Lemma P_entry_fold model row m : P (f row) → Forall (λ e, P (f e.2)) m → Forall (λ e, P (f e.2)) (entry_fold model row m).
Proof.
  intros Hr. induction 1 as [|[k t] m Ht Hm IH]; cbn.
  - repeat constructor. cbn. rewrite f_fold, f_default. by apply Pop.
  - case_bool_decide; constructor; try done. cbn. rewrite f_fold. by apply Pop.
Qed.

Lemma map_sum_entry model row m : P (f row) → Forall (λ e, P (f e.2)) m →
  map_sum (entry_fold model row m) = op (map_sum m) (f row).
Proof.
  intros Hr. induction 1 as [|[k t] m Ht Hm IH]; cbn.
  - unfold map_sum. cbn. rewrite f_fold, f_default, !zero_op by done. by rewrite comm_op, zero_op.
  - pose proof (P_map_sum m Hm). case_bool_decide; unfold map_sum in *; cbn; rewrite ?IH, ?f_fold.
    + rewrite <-!assoc_P by done. f_equal. apply comm_op.
    + by rewrite assoc_P.
Qed.

End Sums.

Lemma f_counter f t r : f ∈ counters → f (fold_totals t r) = sat_add64 (f t) (f r).
Proof. unfold counters. rewrite !elem_of_cons, elem_of_nil. naive_solver. Qed.
Lemma f_cost g t r : g ∈ costs → g (fold_totals t r) = merge_cost_ticks (g t) (g r).
Proof. unfold costs. rewrite !elem_of_cons, elem_of_nil. naive_solver. Qed.
Lemma default_counter f : f ∈ counters → f UsageTotals_default = 0%N.
Proof. unfold counters. rewrite !elem_of_cons, elem_of_nil. naive_solver. Qed.
Lemma default_cost g : g ∈ costs → g UsageTotals_default = None.
Proof. unfold costs. rewrite !elem_of_cons, elem_of_nil. naive_solver. Qed.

## WHAT YOU SHOULD DO
Every line from the one containing "map_sum (entry_fold model" through the last line of the entries must be written out verbatim, and no other line.

## EXERCISE OUTPUT
  map_sum (entry_fold model row m) = op (map_sum m) (f row).
Proof.
  intros Hr. induction 1 as [|[k t] m Ht Hm IH]; cbn.
  - unfold map_sum. cbn. rewrite f_fold, f_default, !zero_op by done. by rewrite comm_op, zero_op.
  - pose proof (P_map_sum m Hm). case_bool_decide; unfold map_sum in *; cbn; rewrite ?IH, ?f_fold.
    + rewrite <-!assoc_P by done. f_equal. apply comm_op.
    + by rewrite assoc_P.
Qed.

End Sums.

Lemma f_counter f t r : f ∈ counters → f (fold_totals t r) = sat_add64 (f t) (f r).
Proof. unfold counters. rewrite !elem_of_cons, elem_of_nil. naive_solver. Qed.
Lemma f_cost g t r : g ∈ costs → g (fold_totals t r) = merge_cost_ticks (g t) (g r).
Proof. unfold costs. rewrite !elem_of_cons, elem_of_nil. naive_solver. Qed.
Lemma default_counter f : f ∈ counters → f UsageTotals_default = 0%N.
Proof. unfold counters. rewrite !elem_of_cons, elem_of_nil. naive_solver. Qed.
Lemma default_cost g : g ∈ costs → g UsageTotals_default = None.
Proof. unfold costs. rewrite !elem_of_cons, elem_of_nil. naive_solver. Qed.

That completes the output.